Patient safety and quality are essential components of contemporary healthcare delivery systems (Fig. 2). Surgical patient safety can be defined as highly organized systems of surgical care designed to minimize, with an ultimate goal to eliminate, preventable surgical harms. As such safety is a critical core element of surgical quality. Surgical quality can be defined as highly reliable, continually improving and innovative surgical care systems providing best possible surgical outcomes. Leadership and collaboration among orthopaedic surgeons, hospitals, ambulatory surgical centers (surgicenters), and healthcare systems are needed to foster the safest possible surgical environments and best-quality surgical patient care [44].

Fig. 2.

Fig. 2

Surgical safety is the core of quality and value.

In 2011, the AAOS conducted a Surgical Safety Survey that uncovered several concerns regarding knowledge of surgical safety among orthopaedic surgeons [1]. The survey revealed a considerable number of orthopaedic surgeons had insufficient knowledge of UP and safety processes despite their common use in the hospital ORs. In surgicenters and office procedure rooms, time-outs and other standardized surgical safety processes were used by less than 50% of those surveyed. Although the survey included many orthopaedic leaders, few were engaged as safety leaders in their practices, surgicenters, hospitals, healthcare systems, or professional organizations. Younger surgeons were found to have less support and understanding of surgical team communication. Preventable surgical harm was reported in all orthopaedic practice settings with contemporary 2-year error rates consistent with historical error rates [1].

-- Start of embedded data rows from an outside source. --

Record state := mkState {
  lastArgs : option A;
  lastCallTime : option Z;
  lastInvokeTime : Z;
  timerId : option Z
}.

Definition init : state := mkState None None 0 None.

Definition shouldInvoke (st : state) (time : Z) : bool :=
  match lastCallTime st with
  | None => true
  | Some lct =>
      (wait <=? time - lct)%Z || (time - lct <? 0)%Z ||
      (wait <=? time - lastInvokeTime st)%Z
  end.

Definition remainingWait (st : state) (time : Z) : Z :=
  let timeSinceLastCall := match lastCallTime st with Some l => time - l | None => 0 end in
  Z.min (wait - timeSinceLastCall) (wait - (time - lastInvokeTime st)).

(** [invokeFunc(time)]: calls [func] with [lastArgs] and clears them. *)
Definition invokeFunc (st : state) (time : Z) : state * list A :=
  (mkState None (lastCallTime st) time (timerId st),
   match lastArgs st with Some a => [a] | None => [] end).

(** [trailingEdge(time)] *)
Definition trailingEdge (st : state) (time : Z) : state * list A :=
  let st := mkState (lastArgs st) (lastCallTime st) (lastInvokeTime st) None in
  match lastArgs st with
  | Some _ => invokeFunc st time
  | None => (mkState None (lastCallTime st) (lastInvokeTime st) None, [])
  end.

(** [timerExpired()], run at [time]. *)
Definition timerExpired (st : state) (time : Z) : state * list A :=
  if shouldInvoke st time then trailingEdge st time
  else (mkState (lastArgs st) (lastCallTime st) (lastInvokeTime st)
                (Some (time + remainingWait st time)), []).

(** [debounced(arg)], called at [time]. *)
Definition call (st : state) (time : Z) (arg : A) : state * list A :=
  let isInvoking := shouldInvoke st time in
  let st := mkState (Some arg) (Some time) (lastInvokeTime st) (timerId st) in
  if isInvoking then
    match timerId st with
    | None =>
        (* leadingEdge(lastCallTime) *)
        invokeFunc (mkState (lastArgs st) (lastCallTime st) time (Some (time + wait)))
                   time
    | Some _ =>
        (* maxing: restart the timer and invoke *)
        invokeFunc (mkState (lastArgs st) (lastCallTime st) (lastInvokeTime st)
                            (Some (time + wait))) time
    end
  else
    match timerId st with
    | None => (mkState (lastArgs st) (lastCallTime st) (lastInvokeTime st)
                       (Some (time + wait)), [])
    | Some _ => (st, [])
    end.

(** Runs the pending timer while its deadline is not after [upto]
    ([None]: until no timer is left), at most [fuel] times. *)
Fixpoint fireTimers (fuel : nat) (st : state) (upto : option Z) : state * list A :=
  match fuel with
  | O => (st, [])
  | S fuel' =>
      match timerId st with
      | None => (st, [])
      | Some d =>
          if match upto with None => true | Some t => (d <=? t)%Z end
          then let '(st1, o1) := timerExpired st d in
               let '(st2, o2) := fireTimers fuel' st1 upto in
               (st2, o1 ++ o2)
          else (st, [])
      end
  end.

(** A sequence of calls at the given times, timers firing in between and
    after the last call. *)
Fixpoint run (fuel : nat) (st : state) (calls : list (Z * A)) : state * list A :=
  match calls with
  | [] => fireTimers fuel st None
  | (t, a) :: rest =>
      let '(st1, o1) := fireTimers fuel st (Some t) in
      let '(st2, o2) := call st1 t a in
      let '(st3, o3) := run fuel st2 rest in
      (st3, o1 ++ o2 ++ o3)
  end.

(** Every call after the first lies in [first, first + wait), in
    nondecreasing time order. *)
Fixpoint inWindow (first prev : Z) (calls : list (Z * A)) : Prop :=
  match calls with
  | [] => True
  | (t, _) :: rest => (prev <= t < first + wait)%Z /\ inWindow first t rest
  end.

(** The most recent argument of a list of calls, [prev] if it is empty. *)
Definition lastValue (prev : option A) (calls : list (Z * A)) : option A :=
  fold_left (fun _ c => Some (snd c)) calls prev.
End Throttle.
Arguments init {A}.
Arguments lastValue {A} prev calls.
Arguments run {A} wait fuel st calls.
Arguments inWindow {A} wait first prev calls.
End Throttle.

(** ** Tag overrides and the rest of [handleDiscovery] *)

(** An entry of [config.tagOverrides]; [None] is an [undefined] field. *)
Record TagOverride := mkTagOverride {
  ov_name : option string;
  ov_measuredPower : option Z;
  ov_batteryMask : option Z
}.

Definition setNameAndPower (t : Tag) (name : string) (mp : Z) : Tag :=
  mkTag (tag_id t) name (tag_rssi t) (tag_peripheral t) mp (tag_isApp t)
        (tag_isIBeacon t) (tag_batteryLevel t).

(** [applyOverrides(tag)]. An [IBeacon]'s [batteryMask] is not a field of
    [Tag] here; it is passed in and returned beside the tag. *)
Definition applyOverrides (tagOverrides : gmap string TagOverride) (tag : Tag)
    (mask : Z) : Tag * Z :=
  match tagOverrides !! tag_id tag with
  | None => (tag, mask)
  | Some o =>
      let name := match ov_name o with Some n => n | None => tag_name tag end in
      let mp := match ov_measuredPower o with Some m => m | None => tag_measuredPower tag end in
      let mask := match ov_batteryMask o with
                  | Some m => if tag_isIBeacon tag then m else mask
                  | None => mask
                  end in
      (setNameAndPower tag name mp, mask)
  end.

Six Critical Elements of Surgical Safety (Six C’s)

Based on the most frequent causes of surgical harm and error reported to TJC Sentinel Events Database, the following six important surgical safety elements have been identified: (1) communication, (2) consent, (3) checklists, (4) confirmation, (5) concentration, and (6) collection (Table 2). Knowledge and regular use of these six elements in orthopaedic surgical practice address the concerns identified in the AAOS 2011 Surgical Safety Survey by reducing preventable surgical harm and improving orthopaedic surgical care.

Table 2.

Six C’s of orthopaedic surgical safety

Element Description
1. Communication Efficient and reliable surgical team communication
2. Consent Accurate, timely, and fully informed surgical consent
3. Checklists Consistent use of evidence- or best-practice-based surgical workflows
4. Confirmation Redundant confirmation of proper surgical site, side, level, implant, procedure, and patient
5. Concentration Maintenance of a focused and distraction-free surgical environment
6. Collection Regular collection and analysis of surgical performance and outcome data

Communication

Effective communication is paramount for reliable surgical team performance. Safe surgical communication requires transparent dialogue and effective teamwork among preoperative, OR, and recovery surgical team members. Critical care team training programs, such as TeamSTEPPS™, have demonstrated improved surgical performance and safety outcomes in OR and perioperative settings [22, 30, 36, 43]. Such team communication programs improve teamwork behaviors through the use of surgical briefings and debriefings, improved situation monitoring, and mutually supportive team communication [36, 43]. Successful surgical team training programs focus on team commitment to shared knowledge, skills, and attitudes. These observed improvements in teamwork rely on the team’s willingness to cooperate and communicate effectively while focusing on a common goal of achieving an optimal outcome for every surgical patient. The surgeon, who balances roles of team leader and collaborative team member, sets the tone and fosters the sustainability of efficient, effective, and transparent team communication.

Consent

Surgical consent is critically important for patient safety, as well as patient understanding and satisfaction. The consent document itself is used many times by all surgical team members as a key reference for surgical site, procedure, and patient confirmation during the UP process. The consent must be accurate, legible, understandable, and entered into the patient record in a timely manner before surgery. When inaccurate, surgical sentinel events have occurred, which have been reported to TJC, including wrong-site, -side, -level, -implant, -procedure, and -patient surgeries [41].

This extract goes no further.